Results of the Phase III INSIST study show that Novartis’ Onbrez® Breezhaler® (indacaterol) given once-daily is significantly better at improving lung function and reducing breathlessness than twice-daily salmeterol, one of the current mainstays of treatment for patients with chronic obstructive pulmonary disease (COPD). Patients with COPD using Onbrez Breezhaler were also able to reduce their use of rescue medication compared to those using salmeterol.
While salmeterol is a long-acting beta-2 agonist (LABA), Onbrez Breezhaler has been described as the first ultra-LABA reflecting its longer duration of action compared to older LABAs, Novartis notes. It is approved in more than 40 countries including Australia, India, Indonesia, Korea, Switzerland, countries in the EU, and countries in Latin America. Onbrez Breezhaler is indicated in Europe for the maintenance bronchodilator treatment of airflow obstruction in adult COPD patients. U.S. approval is subject to the FDA's review of additional clinical data that Novartis expects to file by the end of 2010.

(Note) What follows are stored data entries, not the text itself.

(* ===== verification/StandaloneExamples.v ===== *)
(** * StandaloneExamples: the standalone server at work *)
From S2P Require Import Config Client Grpc Prelude Float Keys Redis Lua MemRedis Keyspace Job Scripts Queue ScriptSpecs QueueSpecs Places Winter Json Workflow Cron RateLimit MemText Examples CronExamples Recovery Moves Texts Lifecycle System Programs Handler Server Cli ServerPrograms Connect Refines Standalone SystemExamples.

Open Scope string_scope.
Open Scope Z_scope.
Open Scope list_scope.

(** ** A gRPC library

    The open calls and whether it is stopping; it answers in any order. *)
Definition simple_grpc : Type := list call * bool.

#[local] Instance simple_lib : GrpcLib call simple_grpc := {
  grpc_NewServer := ([], false);
  open_calls := fst;
  stopping := snd;
  arrives g c g' := g.2 = false ∧ g' = (c :: g.1, false);
  answered g c g' := ∃ before after, g.1 = before ++ c :: after ∧ g' = (before ++ after, g.2);
  GracefulStop g := (g.1, true);
  Serve_returns g := g.2 && bool_decide (length g.1 = 0%nat)
}.

#[local] Instance simple_laws : GrpcLibLaws call simple_grpc.
Proof.
  split.
  - done.
  - intros [cs []] c g' [? ->]; [done|]. by split_and!.
  - intros [cs b] c g' (before & after & E & ->). cbn in *. subst cs. split; [done|]. by rewrite Permutation_middle.
  - intros [cs b] c Hc. cbn in *. apply list_elem_of_split in Hc as (before & after & ->).
    eexists. by exists before, after.
  - by intros [cs b].
  - intros [cs b]. cbn. rewrite andb_true_iff, bool_decide_eq_true, length_zero_iff_nil. tauto.
Qed.

Definition no_env : string → string := λ _, "".
Definition no_file : string → result error Config.Config := λ _, Err (ErrText "no such file").
Definition in_order : gmap string QueueConfig → list (string * QueueConfig) := map_to_list.
Definition free_port : string → result error unit := λ _, Ok tt.

Definition poll_call : call := CDequeue noon (λ _, noon) (λ _, false) "default" "w1" 2500.
Lemma noon_time : wf_time noon.
Proof. decide_now. Qed.

Definition stats_call : call := CQueueStats "default".

Definition sweeper : loop := Sweeper (NewRecovery {| Recovery.Queues := ["default"]; Recovery.Interval := 30 * Second; Recovery.Limit := 0 |}).

(** The server after the ping. *)
Definition s_up : mem := (server_main no_env no_file in_order free_port "" s_queued).1.

Definition b_started : standalone (S := mem) (G := simple_grpc) :=
  Standalone s_up [] ([], false) true [sweeper] Accepting [].

Lemma b_begins : started no_env no_file in_order free_port "" s_queued b_started.
Proof.
  refine (main_started (G := simple_grpc) no_env no_file in_order free_port "" s_queued s_up Info_
    (NewRecovery {| Recovery.Queues := ["default"]; Recovery.Interval := 30 * Second; Recovery.Limit := 0 |}) None _).
  vm_compute. reflexivity.
Qed.

(** Another worker takes jobs of the queue meanwhile. *)
Inductive takers : mem → mem → Prop :=
  | taker s : takers s (run_op (ODequeue noon "default" "w2") s).

Lemma takers_do (may : op → Prop) s s' : may (ODequeue noon "default" "w2") → takers s s' → rtc (does may) s s'.
Proof. intros Hm []. apply rtc_once, does_op; [decide_now|done]. Qed.

#[local] Abbreviation steps := (standalone_step (G := simple_grpc) (λ s : string, s) takers).

(** Two calls arrive and the signal comes; the server waits for both. *)
Definition b_polled : standalone (S := mem) (G := simple_grpc) :=
  Standalone s_up [] ([poll_call], false) true [sweeper] Accepting [Accepted poll_call].
Definition b_both (healthy : bool) (st : main_stage) (g : simple_grpc) : standalone (S := mem) (G := simple_grpc) :=
  Standalone s_up [] g healthy [sweeper] st [Accepted poll_call; Accepted stats_call].
Definition b_stopping : standalone (S := mem) (G := simple_grpc) :=
  b_both false Stopping ([stats_call; poll_call], true).

Lemma b_stopping_reached : rtc steps b_started b_stopping.
Proof.
  eapply (rtc_l _ _ b_polled).
  { right; right. apply (call_arrives (λ s, s) takers poll_call s_up [] ([], false) ([poll_call], false) true [sweeper] Accepting []);
      [by left| |by split]. split; [decide_now|]. intros n. apply noon_time. }
  eapply (rtc_l _ _ (b_both true Accepting ([stats_call; poll_call], false))).
  { right; right. by apply (call_arrives (λ s, s) takers stats_call s_up [] ([poll_call], false) ([stats_call; poll_call], false)
      true [sweeper] Accepting [Accepted poll_call]); [left| |split]. }
  eapply (rtc_l _ _ (b_both false Unhealthy ([stats_call; poll_call], false))); [right; right; apply sigterm|].
  apply rtc_once. left. refine (stops_gracefully (G := simple_grpc) (λ s, s) s_up []
    ([stats_call; poll_call], false) false [sweeper] [Accepted poll_call; Accepted stats_call]).
Qed.

Lemma standalone_never_promotes_witness : is_Some (zset_at (ks (redis b_stopping)) (delayedKey "default") !! "job-2").
Proof.
  refine (proj2 (standalone_never_promotes (λ s, s) takers no_env no_file in_order free_port
    "" s_queued b_started b_stopping "default" "job-2" _ _ _ s_queued_reachable _ b_begins b_stopping_reached) _).
  - done.
  - done.
  - intros s s' Hs. by apply takers_do.
  - decide_now.
  - decide_now.
Defined.

(** The statistics are answered; the long poll is still open. *)
Lemma graceful_stop_witness : healthy b_stopping = false ∧ (1 ≤ 3)%nat.
Proof.
  destruct (graceful_stop (λ s, s) takers no_env no_file in_order free_port "" s_queued b_started b_stopping 1
    (Standalone (serve_call (λ s, s) stats_call (s_up, [])).1.1 (serve_call (λ s, s) stats_call (s_up, [])).1.2
      ([poll_call], true) false [sweeper] Stopping
      ([Accepted poll_call; Accepted stats_call] ++ [Replied stats_call (serve_call (λ s, s) stats_call (s_up, [])).2]))
    b_begins b_stopping_reached) as [(_ & _ & Hh) [_ Hend]].
  split; [by apply Hh|]. apply Hend; [done|].
  eapply service_runs_own; [|apply service_runs_nil].
  apply (serves (λ s, s) stats_call s_up [] ([stats_call; poll_call], true)).
  - right; by right.
  - by exists [], [poll_call].
  - by destruct (serve_call (λ s, s) stats_call (s_up, [])) as [[] ?].
Defined.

The INSIST study was conducted in 1,123 patients aged 40 years or above in seven countries. It was a 12-week, randomized, double-blind, head-to-head study involving patients with moderate-to-severe COPD. The study met its primary endpoint with Onbrez Breezhaler 150 µg once-daily providing superior 24-hour bronchodilation to salmeterol 50 µg twice-daily at the end of 12 weeks' treatment.
In addition, Onbrez Breezhaler significantly increased the proportion of patients with a clinically relevant reduction in breathlessness compared to salmeterol (69.4% vs. 62.7% achieved a score of at least one in the transition dyspnea index) and the number of days on which patients did not require rescue medication (mean difference 4.4%).
The INSIST study findings are supported by recently published data from the 26-week INLIGHT-2 Phase III study involving 1,002 patients with moderate-to-severe COPD. In that study Onbrez Breezhaler 150 µg once-daily provided a greater improvement in lung function after 12 weeks than salmeterol 50 µg twice-daily or placebo.